Deficiency of HSF4 Increases the Secretion of Small Extracellular Vesicles via Upregulation of Chaperone-Mediated Autophagy

Small extracellular vesicles (SEVs) are membrane-bound vesicles secreted by cells that facilitate intercellular communication. This study reveals how heat shock transcription factor 4 (HSF4) deficiency regulates SEV secretion in lens epithelial cells through chaperone-mediated Autophagy (CMA). Compared to mLEC/HA-Hsf4b cells, SEVs secreted by HSF4-deficient mLEC/Hsf4^-/- cells showed significantly increased levels of CMA-related proteins (HSP70, HSC70, LAMP2A, and HSP90) and EGFR, while LC3 II levels were reduced. Additionally, EGFR-enriched SEVs activated downstream ERK/Akt signaling pathways, promoting the proliferation and migration of lens epithelial cells and inducing epithelial-mesenchymal transition (EMT).
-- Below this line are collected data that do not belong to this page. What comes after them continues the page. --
(** The part of the callback after the re-validation succeeded. *)
Lemma settle_allowed_arrival clock m p s b game_over changed :
  board_wf b -> flight_ok b (move_flight m) -> find_piece_by_id b (pm_piece_id m) = Some p ->
  move_allowed b p (pm_start_pos m) (pm_end_pos m) -> can_settle_move b m = Ok true ->
  settle_move rules clock m (s, mkCtx b game_over changed) ⇓
    arrival rules clock m p s b game_over changed.
Proof.
  intros Hwf [(q & Hq & Hm & _) Hfrom Hto Ht] Hp Ha Hok. simpl in *.
  assert (q = p) as -> by congruence.
  pose proof (find_id b _ p (proj1 Hwf) Hp) as Hid. pose proof (proj1 Hwf) as Hsh.
  unfold settle_move. cbn [ctx_board ctx_game_over]. rewrite Hok, bind_ok. cbn [negb].
  destruct (pm_start_pos m) as [sr sc] eqn:Es. destruct (pm_end_pos m) as [er ec] eqn:Ee.
  cbn [fst snd] in Hfrom, Hto. rewrite piece_at_inside, bind_ok by done.
  rewrite (occupant_not_flying b sr sc _ p), bind_ok, (get_piece_ok _ _ _ Hp), bind_ok by done.
  rewrite piece_at_inside, bind_ok by done.
  rewrite (check_for_jump_capture_eq _ _ _ _ _ p), bind_ok by (done || apply Ha). cbn [fst snd].
  destruct (jump_captures clock (active_jumps_ s) (er, ec) p) eqn:Ej.
  { apply jump_captures_spec in Ej. rewrite piece_at_inside, bind_ok by done. cbn [negb].
    rewrite (occupant_not_flying b er ec _ p), (update_piece_ok _ _ _ _ Hp), bind_ok by done.
    apply returns_ok. rewrite <- Es, <- Ee in *. by apply arrival_intercepted. }
  assert (~ intercepted s clock p (er, ec)) as Hni
    by (intros Hj%jump_captures_spec; congruence).
  pose proof (arrival_lands rules clock m p s b game_over changed) as Hland.
  rewrite Es, Ee in Hland. specialize (Hland Ha Hni). cbn [fst snd] in Hland.
  rewrite <- (victim_forgotten b er ec _ p s Hwf Hp (proj2 Ha)) in Hland.
  set (p' := rule_on_reach_last_row rules p er (rows b)) in *.
  assert (p_id p' = pm_piece_id m) as Hid' by (unfold p'; by rewrite rules_promote_id).
  assert (find_piece_by_id b (p_id p') = Some p) as Hp' by (by rewrite Hid').
  destruct (occupant b er ec) as [d|] eqn:Hd.
  - pose proof (land_occupant b (er, ec) p' p Hwf Hto Hp' Hm) as Hocc. cbn [fst snd] in Hocc.
    rewrite piece_at_inside, bind_ok.
    + rewrite Hocc. cbn [negb]. simpl (p_id (landed _ _)). rewrite Hid', Z.eqb_refl.
      rewrite schedule_rest_at_eq, bind_ok by (done || apply rules_long_rest). done.
    + by apply (land_wf b (er, ec) p' p).
    + destruct (land_dims b (er, ec) p' Hwf) as [E1 E2]. unfold inside in *. by rewrite E1, E2.
  - rewrite piece_at_inside, bind_ok by done. cbn [negb].
    rewrite (get_piece_ok _ _ _ Hp), bind_ok. fold p'.
    rewrite (place_landed_eq _ _ _ _ p), bind_ok by done.
    rewrite schedule_rest_at_eq, bind_ok by (done || apply rules_long_rest).
    unfold land, vacate in Hland. cbn [fst snd] in Hland. rewrite Hd in Hland. done.
Qed.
Further inhibition experiments showed that blocking HSP70 and HSP90 with apoptozole and retaspimycin, or silencing LAMP2A with siRNA, reduced SEV secretion in HSF4-deficient cells. Collectively, enhanced CMA activity and increased SEV secretion induced by HSF4 deficiency may represent a potential mechanism underlying congenital cataract development.

HSF4; chaperone‐mediated autophagy; congenital cataract; lens epithelial cells; small extracellular vesicles.